Haskell exceptionfree-readfile library released

Categories
Haskell logo

tl;dr - I finally got around to releasing exceptionfree-readfile, a small haskell package for reading files without logging exceptions when running a binary built for profiling (+RTS -xc -RTS).

Why write exceptionfree-readfile?

I decided to create exceptionfree-readfile while trying to clean up the output of my +RTS -xc -RTS output (I also wrote about it on reddit). For those unfamiliar, when haskell programs are built with profiling enabled, the runtime system can be triggered with special options (so +RTSstarts the RunTime System arguments, and -RTS ends them), and the -xc flag is what gives you stack traces in the event of an error. This is all well and good, but the problem is that when you have -xc enabled, base’s readFile logs an exception even on successful file reads. While there were other solutions (like modifying ghc to add some sort filtering option for -xc), the quickest way to sctach my won itch was to just write a version of base’s readFile that didn’t use exceptions as control flow.
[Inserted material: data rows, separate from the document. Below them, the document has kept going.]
(** * Spreadsheet engine: the template/data merge and the model it works on

    A shallow embedding of the core of the engine:
    - [core/styles/cell_style.py]   (the style value objects and [CellStyle.merge]),
    - [core/models/position.py]     (A1 notation),
    - [core/models/cell.py], [table.py], [sheet.py], [spreadsheet.py],
    - [core/templates/template.py], [data.py], [merger.py].

    Python conventions used throughout:
    - an [Optional[T]] field is an [option T]; [x is None] is a match on it;
    - truthiness ([if s:] on a string, a list, an optional object) is
      written out by the [truthy_*] functions below;
    - [int] is [Z] (unbounded); [str] is [string], and a character loop runs
      over its [list ascii];
    - a [dict] with string keys is a [gmap string _];
    - a function that can raise returns a [result]. *)

From Stdlib Require Import ZArith QArith Ascii String List Lia.
From stdpp Require Import base option list gmap strings fin_maps.

Local Open Scope string_scope.
Local Open Scope list_scope.
Local Open Scope Z_scope.

(** ** Exceptions *)

(** [ValueError] is what the engine's own validation raises, and what
    [int] and [str] raise beyond the interpreter's digit limit (the message
    is the fixed part of the Python message, without interpolated values).
    Where a message interpolates a number of more than 4300 digits, Python
    raises the conversion's [ValueError] in place of the one written here.
    [TypeError] is what the interpreter raises when an object is not of the
    class the code expects (in the store model below), and what a value
    such as [pandas.NA] raises when it is compared and tested.
    [Raised] stands for whatever user code raises: a [computed] callable or
    the [__eq__] of a value.  The engine has no [try]/[except], so an
    exception travels unchanged. *)
Inductive exn : Type :=
| ValueError (msg : string)
| TypeError (msg : string)
| Raised (payload : string).

Inductive result (A : Type) : Type :=
| Ok (a : A)
| Err (e : exn).
Arguments Ok {A} a.
Arguments Err {A} e.

Definition result_bind {A B : Type} (m : result A) (k : A -> result B) : result B :=
  match m with
  | Ok a => k a
  | Err e => Err e
  end.

Notation "'do' x <- m ; k" := (result_bind m (fun x => k))
  (at level 10, x name, m at level 100, k at level 200,
   format "'[v' 'do'  x  <-  m ; '/' k ']'").
Notation "'do' ' p <- m ; k" := (result_bind m (fun x => let 'p := x in k))
  (at level 10, p pattern, m at level 100, k at level 200).

Definition is_ok {A : Type} (m : result A) : bool :=
  match m with Ok _ => true | Err _ => false end.

(** ** Truthiness *)

Definition truthy_str (s : string) : bool :=
  match s with EmptyString => false | String _ _ => true end.

(** [if o:] for an [Optional[str]]: [None] and the empty string are falsy. *)
Definition truthy_ostr (o : option string) : bool :=
  match o with Some s => truthy_str s | None => false end.

Definition truthy_list {A : Type} (l : list A) : bool :=
  match l with [] => false | _ :: _ => true end.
As I noted in the reddit comment, I was interested in both writing an recusrive accumulator version and one with an FFI call to Rust (since I know in rust it’s very easy to read files without throwing any sort of exception). Naturally, to test/benchmark the difference between the new version I was going to write, I implemented three versionsd:

  • A baseline version (which just calls to readFile from base)
  • A custom version (which uses recursion + accumulator w/ a top level catch)
  • An “oxidized” Rust FFI-powered version

This post will be mostly about the Rust FFI version, since it was a bit more interesting to work out than the Haskell version (and I took the most notes about it).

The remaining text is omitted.